Nothing below is to be printed except the lines between the line holding "(seq 0 (length" and the line holding "g (oid_of r) = Some r ∧", inclusive, each exactly as it appears.

==== DATA TO USE

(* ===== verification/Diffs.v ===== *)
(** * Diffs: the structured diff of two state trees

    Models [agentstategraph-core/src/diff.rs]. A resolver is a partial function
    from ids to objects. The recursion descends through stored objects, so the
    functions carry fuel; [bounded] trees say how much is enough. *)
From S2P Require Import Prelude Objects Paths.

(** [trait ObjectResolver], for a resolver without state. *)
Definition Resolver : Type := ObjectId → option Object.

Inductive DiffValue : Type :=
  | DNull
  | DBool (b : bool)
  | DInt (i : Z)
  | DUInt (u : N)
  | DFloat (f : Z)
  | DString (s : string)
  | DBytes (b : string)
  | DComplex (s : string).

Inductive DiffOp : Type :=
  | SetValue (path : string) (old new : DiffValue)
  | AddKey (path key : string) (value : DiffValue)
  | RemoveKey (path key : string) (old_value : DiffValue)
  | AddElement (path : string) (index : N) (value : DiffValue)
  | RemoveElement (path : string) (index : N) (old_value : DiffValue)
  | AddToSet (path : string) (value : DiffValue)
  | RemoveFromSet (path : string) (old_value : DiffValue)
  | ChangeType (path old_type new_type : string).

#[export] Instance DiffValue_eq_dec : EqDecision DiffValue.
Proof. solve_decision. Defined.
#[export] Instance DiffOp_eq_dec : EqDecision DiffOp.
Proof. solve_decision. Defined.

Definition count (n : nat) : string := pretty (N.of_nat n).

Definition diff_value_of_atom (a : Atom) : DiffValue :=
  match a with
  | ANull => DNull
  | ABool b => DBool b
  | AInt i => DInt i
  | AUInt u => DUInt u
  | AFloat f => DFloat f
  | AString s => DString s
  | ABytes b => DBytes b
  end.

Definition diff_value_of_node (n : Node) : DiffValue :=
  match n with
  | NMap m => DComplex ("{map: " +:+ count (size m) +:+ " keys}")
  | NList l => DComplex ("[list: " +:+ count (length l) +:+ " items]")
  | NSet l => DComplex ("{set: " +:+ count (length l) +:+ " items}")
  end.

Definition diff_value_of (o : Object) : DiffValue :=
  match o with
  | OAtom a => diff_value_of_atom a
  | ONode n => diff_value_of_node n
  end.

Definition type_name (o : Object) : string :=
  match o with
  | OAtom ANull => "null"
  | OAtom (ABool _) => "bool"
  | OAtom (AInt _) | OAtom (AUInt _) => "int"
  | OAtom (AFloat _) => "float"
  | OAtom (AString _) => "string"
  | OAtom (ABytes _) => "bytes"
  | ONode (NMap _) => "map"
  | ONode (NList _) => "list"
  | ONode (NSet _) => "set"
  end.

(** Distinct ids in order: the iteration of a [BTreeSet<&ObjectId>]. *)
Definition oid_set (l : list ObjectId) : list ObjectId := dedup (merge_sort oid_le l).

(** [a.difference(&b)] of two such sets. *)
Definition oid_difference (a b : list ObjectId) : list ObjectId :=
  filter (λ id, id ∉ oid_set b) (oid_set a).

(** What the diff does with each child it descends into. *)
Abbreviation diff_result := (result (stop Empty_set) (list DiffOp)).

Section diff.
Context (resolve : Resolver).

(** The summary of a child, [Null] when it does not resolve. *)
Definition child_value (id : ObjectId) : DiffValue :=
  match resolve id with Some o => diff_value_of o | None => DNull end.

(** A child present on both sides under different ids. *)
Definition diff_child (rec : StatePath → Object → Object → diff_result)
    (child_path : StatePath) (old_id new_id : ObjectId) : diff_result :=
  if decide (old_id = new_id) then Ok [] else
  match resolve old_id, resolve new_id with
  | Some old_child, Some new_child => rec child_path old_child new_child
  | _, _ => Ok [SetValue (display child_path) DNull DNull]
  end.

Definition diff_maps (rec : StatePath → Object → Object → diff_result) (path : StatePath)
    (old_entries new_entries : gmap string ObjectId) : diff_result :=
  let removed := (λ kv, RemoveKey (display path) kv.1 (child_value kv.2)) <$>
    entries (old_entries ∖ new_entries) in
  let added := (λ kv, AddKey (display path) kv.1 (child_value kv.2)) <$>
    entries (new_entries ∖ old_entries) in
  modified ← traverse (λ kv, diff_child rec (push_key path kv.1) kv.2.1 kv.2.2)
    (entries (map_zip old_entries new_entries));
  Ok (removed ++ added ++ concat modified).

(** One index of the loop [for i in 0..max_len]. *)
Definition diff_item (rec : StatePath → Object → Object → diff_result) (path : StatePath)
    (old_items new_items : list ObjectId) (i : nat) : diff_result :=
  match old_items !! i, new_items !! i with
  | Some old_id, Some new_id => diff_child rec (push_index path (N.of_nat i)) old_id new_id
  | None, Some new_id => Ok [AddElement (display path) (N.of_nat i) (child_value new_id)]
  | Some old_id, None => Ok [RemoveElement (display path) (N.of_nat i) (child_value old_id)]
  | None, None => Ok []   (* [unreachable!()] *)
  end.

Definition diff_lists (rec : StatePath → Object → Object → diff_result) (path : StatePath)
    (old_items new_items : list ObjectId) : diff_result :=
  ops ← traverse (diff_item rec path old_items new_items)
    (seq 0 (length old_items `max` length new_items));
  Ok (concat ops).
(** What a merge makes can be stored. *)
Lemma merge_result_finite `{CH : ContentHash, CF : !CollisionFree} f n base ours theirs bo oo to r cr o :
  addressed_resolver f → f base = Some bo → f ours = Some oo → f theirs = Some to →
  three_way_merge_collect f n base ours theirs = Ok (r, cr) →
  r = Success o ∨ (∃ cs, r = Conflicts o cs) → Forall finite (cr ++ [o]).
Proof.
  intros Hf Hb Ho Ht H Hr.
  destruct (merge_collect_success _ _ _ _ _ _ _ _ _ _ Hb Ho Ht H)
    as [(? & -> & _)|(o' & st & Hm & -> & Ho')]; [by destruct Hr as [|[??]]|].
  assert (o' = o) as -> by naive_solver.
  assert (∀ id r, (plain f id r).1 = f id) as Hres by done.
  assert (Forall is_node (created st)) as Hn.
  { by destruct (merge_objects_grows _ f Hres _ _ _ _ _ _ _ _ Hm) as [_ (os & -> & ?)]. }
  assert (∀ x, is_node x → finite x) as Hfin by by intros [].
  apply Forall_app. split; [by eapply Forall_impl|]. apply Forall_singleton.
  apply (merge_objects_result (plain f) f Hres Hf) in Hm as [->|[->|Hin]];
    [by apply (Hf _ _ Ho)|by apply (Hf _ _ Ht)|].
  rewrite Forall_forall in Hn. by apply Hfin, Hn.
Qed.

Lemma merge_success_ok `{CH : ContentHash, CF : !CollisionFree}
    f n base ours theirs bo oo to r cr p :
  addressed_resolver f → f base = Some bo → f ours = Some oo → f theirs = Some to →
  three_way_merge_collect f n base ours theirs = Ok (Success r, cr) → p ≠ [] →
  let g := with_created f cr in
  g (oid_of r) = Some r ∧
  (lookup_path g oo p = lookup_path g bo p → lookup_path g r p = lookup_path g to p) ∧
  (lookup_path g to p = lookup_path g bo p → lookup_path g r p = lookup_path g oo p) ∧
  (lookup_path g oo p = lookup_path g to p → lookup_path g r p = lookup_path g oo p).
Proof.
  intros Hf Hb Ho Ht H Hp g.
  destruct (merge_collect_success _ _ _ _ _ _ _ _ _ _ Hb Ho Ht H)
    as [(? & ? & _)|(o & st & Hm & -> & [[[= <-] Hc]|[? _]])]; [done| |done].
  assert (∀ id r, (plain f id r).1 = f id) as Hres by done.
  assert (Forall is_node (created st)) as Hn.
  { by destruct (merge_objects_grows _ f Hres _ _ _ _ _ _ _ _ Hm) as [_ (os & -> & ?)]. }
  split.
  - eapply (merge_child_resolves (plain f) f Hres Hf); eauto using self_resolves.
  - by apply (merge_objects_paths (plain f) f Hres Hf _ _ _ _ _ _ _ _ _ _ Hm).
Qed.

========

» TASK RESULT
    (seq 0 (length old_items `max` length new_items));
  Ok (concat ops).
(** What a merge makes can be stored. *)
Lemma merge_result_finite `{CH : ContentHash, CF : !CollisionFree} f n base ours theirs bo oo to r cr o :
  addressed_resolver f → f base = Some bo → f ours = Some oo → f theirs = Some to →
  three_way_merge_collect f n base ours theirs = Ok (r, cr) →
  r = Success o ∨ (∃ cs, r = Conflicts o cs) → Forall finite (cr ++ [o]).
Proof.
  intros Hf Hb Ho Ht H Hr.
  destruct (merge_collect_success _ _ _ _ _ _ _ _ _ _ Hb Ho Ht H)
    as [(? & -> & _)|(o' & st & Hm & -> & Ho')]; [by destruct Hr as [|[??]]|].
  assert (o' = o) as -> by naive_solver.
  assert (∀ id r, (plain f id r).1 = f id) as Hres by done.
  assert (Forall is_node (created st)) as Hn.
  { by destruct (merge_objects_grows _ f Hres _ _ _ _ _ _ _ _ Hm) as [_ (os & -> & ?)]. }
  assert (∀ x, is_node x → finite x) as Hfin by by intros [].
  apply Forall_app. split; [by eapply Forall_impl|]. apply Forall_singleton.
  apply (merge_objects_result (plain f) f Hres Hf) in Hm as [->|[->|Hin]];
    [by apply (Hf _ _ Ho)|by apply (Hf _ _ Ht)|].
  rewrite Forall_forall in Hn. by apply Hfin, Hn.
Qed.

Lemma merge_success_ok `{CH : ContentHash, CF : !CollisionFree}
    f n base ours theirs bo oo to r cr p :
  addressed_resolver f → f base = Some bo → f ours = Some oo → f theirs = Some to →
  three_way_merge_collect f n base ours theirs = Ok (Success r, cr) → p ≠ [] →
  let g := with_created f cr in
  g (oid_of r) = Some r ∧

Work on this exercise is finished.